Rarely has any novel made me laugh and cry as promiscuously as Kaui Hart Hemmings’s 2008 debut novel, The Descendants.
The subject matter is unlikely fuel for comedy. Matt King is a workaholic lawyer, attempting to come to terms with the fact that his wife Joanie is in a terminal coma, leaving him with two daughters. As if this wasn’t enough, we soon discover that Joanie was having an affair, and also that Matt is soon to determine the sale of his family’s ancestral property, making millionaires out of himself and his cousins.
In this dark territory, Hemmings creates in Matt a wonderfully human narrator, able to comprehend both the tragedy and the farce in this eminently believable narrative. The novel is most effective when Matt is most impotent; attempting to explain to a linguistically challenged woman why it is inappropriate to sell bikini photos of his underage daughter in a hospital shop; listening in bewilderment while role-playing his comatose wife while his still younger daughter tells a tall tale about sea urchins and self-harm. This Hawaii is subverts the stereotypes, and even younger readers will appreciate the detachment with which its narrator views its inhabitants.
Having not seen the recent film adaptation it is perhaps churlish to criticise it, but George Clooney is an odd choice to play Matt, whose emotional impact depends increasingly on his (self-perception of) mediocrity, particularly in contrast to his glamorous ex-model wife. Maybe a strength of the book is that we only ever see this self-analysis, as Matt’s psyche undergoes its rollercoaster journey.
Elsewhere, Alex’s friend Sid is equally inspired. Initially he seems to be included only for dad-hates-stoner comedic effect, but as the novel develops so does he. Younger daughter Scottie also journeys from funny-haha to funny-scary as the story unfolds, but occasionally she does lapse into being one of the many flatter characters, not only beyond Matt but beyond credibility.

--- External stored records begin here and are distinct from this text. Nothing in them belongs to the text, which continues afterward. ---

(** ** Well-formed disks *)

Record wf_host (d : HostDisk) : Prop := {
  wf_parent : ∀ l n e, tree d !! (l ++ [n]) = Some e → ∃ i, entry_at d l = Some (DirE i);
  wf_fresh : ∀ l e, tree d !! l = Some e → inode e < next_ino d;
  wf_one_name : ∀ l l' i, tree d !! l = Some (FileE i) → tree d !! l' = Some (FileE i) → l = l';
}.
Lemma entry_at_tree d l e : entry_at d l = Some e → (l = [] ∧ e = DirE 0) ∨ (l ≠ [] ∧ tree d !! l = Some e).
Proof. destruct l; simpl; [intros [= <-]; auto|intros; right; done]. Qed.
Lemma entry_at_file d l i : entry_at d l = Some (FileE i) → l ≠ [] ∧ tree d !! l = Some (FileE i).
Proof. by intros [[-> ?]|?]%entry_at_tree. Qed.
Lemma entry_at_cons d l : l ≠ [] → entry_at d l = tree d !! l.
Proof. by destruct l. Qed.
Lemma entry_at_snoc d l n : entry_at d (l ++ [n]) = tree d !! (l ++ [n]).
Proof. apply entry_at_cons. by destruct l. Qed.
Lemma prefix_snoc (k l : loc) n : k `prefix_of` l ++ [n] → k = l ++ [n] ∨ k `prefix_of` l.
Proof.
  intros [r Hr]. destruct r as [|x r _] using rev_ind; [left; by rewrite app_nil_r in Hr|right].
  rewrite app_assoc in Hr. apply app_inj_2 in Hr as [-> _]; [by eexists|done].
Qed.
Lemma entry_prefix d l k e : wf_host d → entry_at d l = Some e → k `prefix_of` l → k ≠ l → ∃ i, entry_at d k = Some (DirE i).
Proof.
  intros Hw. revert e. induction l as [|n l IH] using rev_ind; intros e He Hk Hne.
  - destruct Hk as [r Hr]. by destruct k.
  - rewrite entry_at_snoc in He. apply wf_parent in He as [i Hi]; [|done].
    apply prefix_snoc in Hk as [->|Hk]; [done|]. destruct (base.decide (k = l)) as [->|]; [by eexists|]. by eapply IH.
Qed.
Lemma entry_parent d l e : wf_host d → entry_at d l = Some e → is_Some (entry_at d (parent_loc l)).
Proof.
  intros Hw He. destruct l as [|n l _] using rev_ind; [by exists (DirE 0)|]. rewrite parent_loc_snoc, entry_at_snoc in *.
  apply wf_parent in He as [i ->]; [by eexists|done].
Qed.
(* ===== verification/NodeFs.v ===== *)
(** * Node's [fs] module, [src/nodejs_core/fs.rs]: the work

    The file operations behind [fs], [fs.promises] and the callback functions: each works on the
    sandbox's in-memory file system when it is enabled and on the host's disk otherwise, or says
    nothing of it and always takes the disk.  The statics of the file ([FD_TABLE],
    [NEXT_FD], [DIR_TABLE], [NEXT_DIR_ID], [FS_JOBS], [FS_JOB_SEQ]) are fields of [World], beside the
    disk, the sandbox's statics and the permission broker's.  What the script sees -- buffers, the
    callbacks called, the promises settled -- is there too. *)

From S2P Require Import Prelude RustPath DiskFs Permissions VirtualFs HostDisk.

(** ** Options *)

Inductive FileEncoding := Utf8 | Hex | Base64 | Latin1 | BufferEncoding.
#[export] Instance file_encoding_dec : EqDecision FileEncoding.
Proof. solve_decision. Defined.
Record FileIoOptions := { encoding : FileEncoding; flag : option rstr }.
Record OpenMode := { m_read : bool; m_write : bool; m_append : bool; m_create : bool; m_truncate : bool; m_exclusive : bool }.
#[export] Instance open_mode_dec : EqDecision OpenMode.
Proof. solve_decision. Defined.
Definition mode_write : OpenMode :=
  {| m_read := false; m_write := true; m_append := false; m_create := true; m_truncate := true; m_exclusive := false |}.
Definition mode_append : OpenMode :=
  {| m_read := false; m_write := true; m_append := true; m_create := true; m_truncate := false; m_exclusive := false |}.
Definition mode_read_only : OpenMode :=
  {| m_read := true; m_write := false; m_append := false; m_create := false; m_truncate := false; m_exclusive := false |}.
Definition and_read (m : OpenMode) : OpenMode :=
  {| m_read := true; m_write := m_write m; m_append := m_append m; m_create := m_create m; m_truncate := m_truncate m; m_exclusive := m_exclusive m |}.
Definition and_exclusive (m : OpenMode) : OpenMode :=
  {| m_read := m_read m; m_write := m_write m; m_append := m_append m; m_create := m_create m; m_truncate := m_truncate m; m_exclusive := true |}.
Definition mode_update : OpenMode :=
  {| m_read := true; m_write := true; m_append := false; m_create := false; m_truncate := false; m_exclusive := false |}.
Definition is_plain_write (m : OpenMode) : bool :=
  m_write m && m_create m && m_truncate m && negb (m_append m) && negb (m_exclusive m) && negb (m_read m).
(** [OpenMode::parse]: the flags of each arm, in order. *)
Definition mode_table : list (list rstr * OpenMode) := [
  (["r" : rstr; "rs" : rstr], mode_read_only);
  (["r+" : rstr; "rs+" : rstr], mode_update);
  (["w" : rstr], mode_write);
  (["wx" : rstr; "xw" : rstr], and_exclusive mode_write);
  (["w+" : rstr], and_read mode_write);
  (["wx+" : rstr; "xw+" : rstr], and_read (and_exclusive mode_write));
  (["a" : rstr; "as" : rstr], mode_append);
  (["ax" : rstr; "xa" : rstr], and_exclusive mode_append);
  (["a+" : rstr; "as+" : rstr], and_read mode_append);
  (["ax+" : rstr; "xa+" : rstr], and_read (and_exclusive mode_append))].
Definition parse_mode (flag : rstr) : result OpenMode rstr :=
  let flag := to_lowercase flag in
  match list_find (λ arm : list rstr * OpenMode, flag ∈ arm.1) mode_table with
  | Some (_, arm) => Ok arm.2
  | None => Err ("Unknown file open flag: " ++ flag)
  end.
Definition to_open_options (m : OpenMode) (perm : Z) : OpenOptions := {|
  o_read := m_read m; o_write := m_write m; o_append := m_append m;
  o_create_new := m_exclusive m; o_create := negb (m_exclusive m) && m_create m;
  o_truncate := negb (m_append m) && m_truncate m && negb (m_exclusive m); o_mode := perm |}.
Definition open_mode (o : FileIoOptions) (default_append : bool) : result OpenMode rstr :=
  match flag o with
  | Some flag => parse_mode flag
  | None => Ok (if default_append then mode_append else mode_write)
  end.
Definition file_encoding_from_name (name : rstr) : result FileEncoding rstr :=
  let name := to_lowercase name in
  if bool_decide (name ∈ ["utf8" : rstr; "utf-8" : rstr; "utf8mb4" : rstr]) then Ok Utf8
  else if bool_decide (name = "hex") then Ok Hex
  else if bool_decide (name = "base64") then Ok Base64
  else if bool_decide (name ∈ ["latin1" : rstr; "binary" : rstr; "ascii" : rstr]) then Ok Latin1
  else if bool_decide (name ∈ ["buffer" : rstr; "raw" : rstr]) then Ok BufferEncoding
  else Err ("Unknown encoding: " ++ name).
(* ===== verification/NodeFsApi.v ===== *)
(** * Node's [fs] module, [src/nodejs_core/fs.rs]: the functions a script calls

    Every native callback of the file, from the arguments V8 hands it -- what its conversions answer, value
    by value -- to the operation of [NodeFs] or the job it queues, and the tables that bind
    them to names: [fs_functions], [promises_functions] and [dir_functions].  [fs_step] is one event of a
    program: a call, or the turn of a queued job. *)

From S2P Require Import Prelude RustPath DiskFs Permissions VirtualFs HostDisk NodeFs.

(** ** Arguments *)

(** A string: its bytes when every character is below 256, its UTF-8 and its lossy Rust form. *)
Record JsString := { one_byte : option rstr; utf8 : rstr; text : rstr }.
Record JsValue := {
  js_undefined : bool;
  js_null : bool;
  js_string : bool;
  js_object : bool;
  js_function : option nat;
  js_text : option JsString;                  (* to_string *)
  js_int32 : option Z;
  js_uint32 : option Z;
  js_position : option Z;                     (* number_value().max(0.0) as u64 *)
  js_text_prop : rstr → option rstr;          (* a property that is neither undefined nor null, as text *)
  js_true_prop : rstr → option bool;          (* a property's truth *)
  js_bytes : option rstr;                     (* copy_binary_value *)
  js_view : option View;                      (* an ArrayBufferView *)
  js_uint8_array : bool;
}.
Definition undefined_value : JsValue := {|
  js_undefined := true; js_null := false; js_string := false; js_object := false; js_function := None;
  js_text := Some {| one_byte := Some ("undefined" : rstr); utf8 := "undefined"; text := "undefined" |};
  js_int32 := Some 0%Z; js_uint32 := Some 0%Z; js_position := Some 0%Z; js_text_prop := λ _, None; js_true_prop := λ _, None;
  js_bytes := None; js_view := None; js_uint8_array := false |}.
Abbreviation Args := (list JsValue).
Definition get_arg (args : Args) (i : nat) : JsValue := default undefined_value (args !! i).
Definition nullish (v : JsValue) : bool := js_undefined v || js_null v.
Definition is_function (v : JsValue) : bool := bool_decide (is_Some (js_function v)).
Definition arg_text (v : JsValue) : rstr := default [] (text <$> js_text v).
Definition arg_i32 (v : JsValue) (d : Z) : Z := if nullish v then d else default d (js_int32 v).
Definition arg_usize (v : JsValue) (d : nat) : nat := if nullish v then d else default d (Z.to_nat <$> js_uint32 v).
Definition arg_position (v : JsValue) : option Z := if nullish v then None else js_position v.
(** The path, and the bytes of the stack buffer that C functions get. *)
Definition get_path_fast (v : JsValue) : rstr * option rstr :=
  match js_text v with
  | None => ([], None)
  | Some s =>
      let bytes := default (utf8 s) (one_byte s) in
      if bool_decide (0 < length bytes < 511) && utf8_valid bytes then (bytes, Some bytes) else (text s, None)
  end.
Definition invalid_options : rstr := "Invalid file options".
Definition parse_file_io_options (v : JsValue) (default_encoding : FileEncoding) : result FileIoOptions rstr :=
  if nullish v then Ok {| encoding := default_encoding; flag := None |}
  else if js_string v then e ← file_encoding_from_name (arg_text v); Ok {| encoding := e; flag := None |}
  else if js_object v && negb (is_function v) then
    e ← (match js_text_prop v "encoding" with Some name => file_encoding_from_name name | None => Ok default_encoding end);
    Ok {| encoding := e; flag := js_text_prop v "flag" |}
  else Err invalid_options.
Definition option_truthy (v : JsValue) (key : rstr) : bool :=
  if negb (js_object v) || is_function v || js_null v then false else default false (js_true_prop v key).
Definition data_message : rstr :=
  "The " ++ [dquote] ++ "data" ++ [dquote] ++ " argument must be of type string or an instance of Buffer, TypedArray, or DataView".
Definition value_to_file_bytes (X : Codec) (v : JsValue) (e : FileEncoding) : result rstr rstr :=
  if nullish v then Err data_message
  else match js_bytes v with
       | Some b => Ok b
       | None => if js_string v then string_to_file_bytes X (arg_text v) (match e with BufferEncoding => Utf8 | e => e end) else Err data_message
       end.
Definition cp_options (v : JsValue) : bool * bool * bool :=
  let get_bool name d := if js_object v then default d (js_true_prop v name) else d in
  (get_bool "recursive" false, get_bool "force" true, get_bool "errorOnExist" false).
Definition view_byte_length (v : JsValue) : nat := default 0 (byte_length <$> js_view v).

At the heart of the novel, though, is Joanie. Never conscious during the novel’s chronology, and animated only in hindsight, the ongoing event of her death is what anchors the story and lends it its power. The marital relationship is particularly (and paradoxically) believable in Matt’s ever changing view of it – he doesn’t know if she loved him, even (at times) if he loved her, but the increasingly steady stream of memories reveal his pain in a subtle but persuasive manner.
This isn’t, by any means, a perfect novel. The latter stages drag on slightly too long, as we wait with Matt for Joanie to finally die. The strength of the first-person narration lies in conveying Matt’s isolation, but this does leave us searching for more depth elsewhere. Nevertheless, in addressing the dark absurdity of death itself, this novel is wonderful.